Kahraman ibadeti “sonsuza dek” varmış gibi görünüyor ... insanlar birilerine veya kendilerinden "daha büyük" bir şeye tapmaya ihtiyaç duyuyorlar. Harici bir Tanrı figürüne (bir aziz gibi) mi yoksa bir çizgi romandan mı yoksa filmden bir kahraman figürüne mi ibadet etmeyi tercih edelim, yoksa film kendilerini yıldız ...
Zorluklarım, zorluklarım, eşim, annem, kızım ve tam zamanlı profesör olarak dolu ve sık sık yaşadığım hayatımın saatlerce evrak işleriyle uğraştığını yazdım. Bu rollerin hepsi benden büyük parçalar aldı ve yorucu günlerim, yirmi yıl sonra okuduğumda gerçekten nefesimi kesen bir günlüğümde çektiğim bir çizgiyle vurgulandı ...

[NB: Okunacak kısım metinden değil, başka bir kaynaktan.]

(* ===== verification/Execute.v ===== *)
(** * bin/execute.c: the stand-alone MIPS interpreter

    The tools of bin/ hold a second interpreter of the MIPS instruction set,
    [runprogram], written apart from machine/mipssim.cc and with another decoder
    (bin/instr.h, bin/encode.h).  Its memory is one array of [MEMSIZE] bytes at
    address [memoffset]; an access outside of it is undefined.  An instruction
    ends by going on, by a system call or a break (bin/system.c, not modelled)
    or by [exit].  Main property: on every instruction that computes, branches or
    jumps the two interpreters do the same to the registers and the program
    counters, apart from the cases listed in [comparable]. *)
From S2P Require Import Prelude Memory Mips Cpu.

(** ** bin/instr.h, bin/encode.h: the fields of an instruction, an [int] *)
Definition i_rd (i : Z) : Z := Z.land (Z.shiftr i 11) 31.
Definition i_rt (i : Z) : Z := Z.land (Z.shiftr i 16) 31.
Definition i_rs (i : Z) : Z := Z.land (Z.shiftr i 21) 31.
Definition shamt (i : Z) : Z := Z.land (Z.shiftr i 6) 31.
Definition immed (i : Z) : Z := if negb (Z.land i 32768 =? 0) then Z.lor i (-32768) else Z.land i 32767.
Definition i_op (i : Z) : Z := Z.land (Z.shiftr i 26) 63.
Definition i_funct (i : Z) : Z := Z.land i 63.

Definition I_SPECIAL : Z := 0.
Definition I_BCOND : Z := 1.
Definition I_J : Z := 2.
Definition I_JAL : Z := 3.
Definition I_BEQ : Z := 4.
Definition I_BNE : Z := 5.
Definition I_BLEZ : Z := 6.
Definition I_BGTZ : Z := 7.
Definition I_ADDI : Z := 8.
Definition I_ADDIU : Z := 9.
Definition I_SLTI : Z := 10.
Definition I_SLTIU : Z := 11.
Definition I_ANDI : Z := 12.
Definition I_ORI : Z := 13.
Definition I_XORI : Z := 14.
Definition I_LUI : Z := 15.
Definition I_COP0 : Z := 16.
Definition I_COP1 : Z := 17.
Definition I_COP2 : Z := 18.
Definition I_COP3 : Z := 19.
Definition I_LB : Z := 32.
Definition I_LH : Z := 33.
Definition I_LWL : Z := 34.
Definition I_LW : Z := 35.
Definition I_LBU : Z := 36.
Definition I_LHU : Z := 37.
Definition I_LWR : Z := 38.
Definition I_SB : Z := 40.
Definition I_SH : Z := 41.
Definition I_SWL : Z := 42.
Definition I_SW : Z := 43.
Definition I_SWR : Z := 46.
Definition I_LWC0 : Z := 48.
Definition I_LWC1 : Z := 49.
Definition I_LWC2 : Z := 50.
Definition I_LWC3 : Z := 51.
Definition I_SWC0 : Z := 56.
Definition I_SWC1 : Z := 57.
Definition I_SWC2 : Z := 58.
Definition I_SWC3 : Z := 59.
Definition I_SLL : Z := 0.
Definition I_SRL : Z := 2.
Definition I_SRA : Z := 3.
Definition I_SLLV : Z := 4.
Definition I_SRLV : Z := 6.
Definition I_SRAV : Z := 7.
Definition I_JR : Z := 8.
Definition I_JALR : Z := 9.
Definition I_SYSCALL : Z := 12.
Definition I_BREAK : Z := 13.
Definition I_MFHI : Z := 16.
Definition I_MTHI : Z := 17.
Definition I_MFLO : Z := 18.
Definition I_MTLO : Z := 19.
Definition I_MULT : Z := 24.
Definition I_MULTU : Z := 25.
Definition I_DIV : Z := 26.
Definition I_DIVU : Z := 27.
Definition I_ADD : Z := 32.
Definition I_ADDU : Z := 33.
Definition I_SUB : Z := 34.
Definition I_SUBU : Z := 35.
Definition I_AND : Z := 36.
Definition I_OR : Z := 37.
Definition I_XOR : Z := 38.
Definition I_NOR : Z := 39.
Definition I_SLT : Z := 42.
Definition I_SLTU : Z := 43.
Definition I_BLTZ : Z := 0.
Definition I_BGEZ : Z := 1.
Definition I_BLTZAL : Z := 16.
Definition I_BGEZAL : Z := 17.
Definition I_NOP : Z := 0.

(** ** bin/int.h: memory *)
Definition MEMSIZE : Z := 16777216.
Definition memoffset : Z := 268435456.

Herkes değişmek istediklerini söylüyor, ancak kim hazır, istekli ve gerçekten bunu yapabiliyor? Bu psikolojik alışkanlıkların altına rahatça oturan, güvenli küçük yuvadan rahatça vazgeçmeye hazır mıyız?
Birisi tarafından “kimliğimizin” ne olduğuna inandığımızın sorulması zor olabilir. Bu yazar bir televizyon programında bir polis memuru duyduğunda, “Kendini tanımla, lütfen!” Diye bağırır, gülmek zorundadır. Kişi “40'lerinde altı kedinin sahibi olan ve kendi biramı boş zamanlarında bilen bir bekar kadınım” diye cevap vermeli mi? Veya belki de “Ben bir Leo'yum ve kayak yapmayı ve abur cubur yemeyi seviyorum”?

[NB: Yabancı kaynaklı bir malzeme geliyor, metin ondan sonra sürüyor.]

(** * OrA governance kernel: a shallow embedding and its checked properties

    The development follows the Python sources of the repository:
    - [ora/core/authority.py]      (module [Authority])
    - [ora/audit/immutable_log.py] (module [ImmutableAuditLog])
    - [ora/audit/incidents.py]     (module [IncidentTracker])
    - [ora/security/gates.py]      (module [Gates])
    - [ora/core/constitution.py]   (module [Constitution])
    - [ora/core/kernel.py]         (module [OraKernel])
    - [ora/security/authority_kernel.py] (module [AuthorityKernel])
    on models of what they take from Python: strings ([Py]), [hashlib] and
    [hmac] ([SHA256], [HMAC]) and [json.dumps] ([Json]).  The properties
    follow the definitions.

    Python [str] values are modelled as [string]; every character stands for
    one code point in the range 0..255.  Python [bytes] are [list byte].
    Clock readings, uuids, the machine id, the outcome of database inserts
    and of file writes, and what [json.loads] makes of a line of the
    incident file are inputs of the functions that consult them. *)

From Stdlib Require Import ZArith List Bool Lia.
From Stdlib Require Import Ascii String.
From Stdlib.Strings Require Import Byte.
From Stdlib Require Import DecimalString.
From stdpp Require Import gmap strings list fin_maps.

Import ListNotations.

(* ===================================================================== *)
(** ** Python string and bytes primitives *)
(* ===================================================================== *)

Module Py.

Local Open Scope Z_scope.

(** [ord c] *)
Definition ord (c : ascii) : Z := Z.of_N (N_of_ascii c).

(** [chr n], for [0 <= n < 256] *)
Definition chr (n : Z) : ascii := ascii_of_N (Z.to_N (n mod 256)).

(** The double quote character. *)
Definition dquote : ascii := Eval compute in ascii_of_nat 34.

Definition chars (s : string) : list ascii := list_ascii_of_string s.
Definition of_chars (l : list ascii) : string := string_of_list_ascii l.
(** An admissible drag-end on a sequence of blocks either permutes the
    sequence (possibly leaving it as it is) or is a palette drop and
    appends a block made from a draw in [0, 1). *)
Lemma handleDragEnd_origin (l : list MessageBlock) (a : option string)
    (d : option BlockType) (event : DragEndEvent) (env : Entropy) (st' : State) :
  admissible (mkState l a d) (DragEnd event env) ->
  handleDragEnd (mkState l a d) event env = Ok st' ->
  exists l',
    st' = idle l' /\
    (Permutation l l' \/
     exists ty target,
       over event = Some target /\
       data_current (active event) = Some (SourceData ty) /\
       l' = l ++ [newBlock ty env] /\
       unit_draw (Math_random env) = true).
Proof.
  destruct event as [[aid data] [target|]];
    cbn [admissible over active data_current].
  - destruct data as [[ty|]|].
    + intros Hrange H.
      rewrite handleDragEnd_source in H. inversion H; subst.
      exists (l ++ [newBlock ty env]). split.
      * unfold idle, mkState. cbn [messages]. now rewrite <- of_blocks_app.
      * right. exists ty, target. repeat split. exact Hrange.
    + intros Hl H.
      assert (Hl' : l <> []) by (intros ->; now apply Hl).
      destruct (moveDrop_permutes l a d aid target env st' Hl' H)
        as [l' [-> Hp]].
      exists l'. split; [reflexivity | now left].
    + intros Hl H. rewrite handleDragEnd_no_data in H.
      assert (Hl' : l <> []) by (intros ->; now apply Hl).
      destruct (moveDrop_permutes l a d aid target env st' Hl' H)
        as [l' [-> Hp]].
      exists l'. split; [reflexivity | now left].
  - intros _ H. rewrite handleDragEnd_cancel in H. inversion H; subst.
    exists l. split; [reflexivity | left; reflexivity].
Qed.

Şimdi hepimiz ultra hassaslaşıyoruz ve telepati seviyemiz artıyor. Farkında olmadan, fiziksel olmayan dünyadaki yüzeyin hemen altında yüzen alçak titreşimleri ve sorunlu düşünceleri sıkça eşleştirebilir - ve ruh halinizin neden neşeliden kasvetli hale geldiğini merak edebilirsiniz ...

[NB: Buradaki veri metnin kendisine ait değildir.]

(** * commons.h: dynamic arrays, the open-addressed map and djb2

    A shallow embedding of [commons.h].  The header generates its code with
    macros over the element type; here the same code is written once, over a
    type parameter.  Functions that take [self] by pointer become
    computations in a state-and-error monad over the pointed-to struct.  A
    computation either returns, stops on undefined behaviour (a call through
    a null function pointer, an access outside the allocated block, a
    division by zero) or exhausts the fuel that bounds its loops. *)

From Stdlib Require Import ZArith Lia.
From stdpp Require Import base list numbers.

Local Open Scope Z_scope.

(** ** Machine words *)

(** [size_t] is an unsigned integer of [size_bits] bits; the C standard
    guarantees at least 16. *)
Class WordSize := {
  size_bits : Z;
  size_bits_min : 16 <= size_bits
}.

Definition size_modulus `{WordSize} : Z := 2 ^ size_bits.

(** Conversion to [size_t]: reduction modulo [2 ^ size_bits]. *)
Definition to_size_t `{WordSize} (z : Z) : Z := z mod size_modulus.

Definition word64 : WordSize :=
  {| size_bits := 64; size_bits_min := ltac:(discriminate) |}.

(** The object of type [T] whose bytes are all zero: what [calloc] returns
    and what a compound literal leaves in the members it does not name. *)
Class Zeroed (T : Type) := zeroed : T.

#[export] Instance Z_zeroed : Zeroed Z := 0.
#[export] Instance bool_zeroed : Zeroed bool := false.

(** ** Outcomes and the monad *)

Inductive res (A : Type) : Type :=
| Ret (a : A)
| Crash
| OutOfFuel.
Arguments Ret {A} a.
Arguments Crash {A}.
Arguments OutOfFuel {A}.

(** A computation on a struct of type [S] reached through [self]. *)
Definition M (S A : Type) : Type := S -> res (A * S).

Definition ret {S A} (a : A) : M S A := fun s => Ret (a, s).

Definition bind {S A B} (c : M S A) (k : A -> M S B) : M S B :=
  fun s =>
    match c s with
    | Ret (a, s') => k a s'
    | Crash => Crash
    | OutOfFuel => OutOfFuel
    end.

Definition get_self {S} : M S S := fun s => Ret (s, s).
Definition put_self {S} (s' : S) : M S unit := fun _ => Ret (tt, s').
Definition crash {S A} : M S A := fun _ => Crash.
Definition out_of_fuel {S A} : M S A := fun _ => OutOfFuel.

Olumsuz bir tutumla veya olumsuz (kırgın) bir zihin çerçevesi içinde bir şey yaptığınızda, aynı tür sonuçları enerji düzeyinde elde edersiniz. Ne ekersen onu biçersin.
Hiçbirimiz rahmimizin besleyici, sıcak konforunu asla unutmayız. Hayatımızı, tutulma ve korunma hissini yeniden yaratmaya çalışarak geçiriyoruz. Ayrışma, anne ve evden ayrılma acılarını da unutmayız. Yaşamlarımız boyunca ayrılığa ve sonuçta ortaya çıkan yalnızlığa, anlamlı ilişkilerle dolu olmak istiyoruz ...
Her ne kadar çoğumuz şu anda iyilik yapmayı umursamamıza rağmen, ne yazık ki, ne yazık ki, bazı insanlar başkalarını rahatsız etmeme konusundaki vasıflarına sahip değiller; Bu insanlara yardım etmek başlangıçta bize biraz zevk verebilse de, nihayet kullanıldığımızı fark ettiğimizde iyi hislerimiz kayboluyor.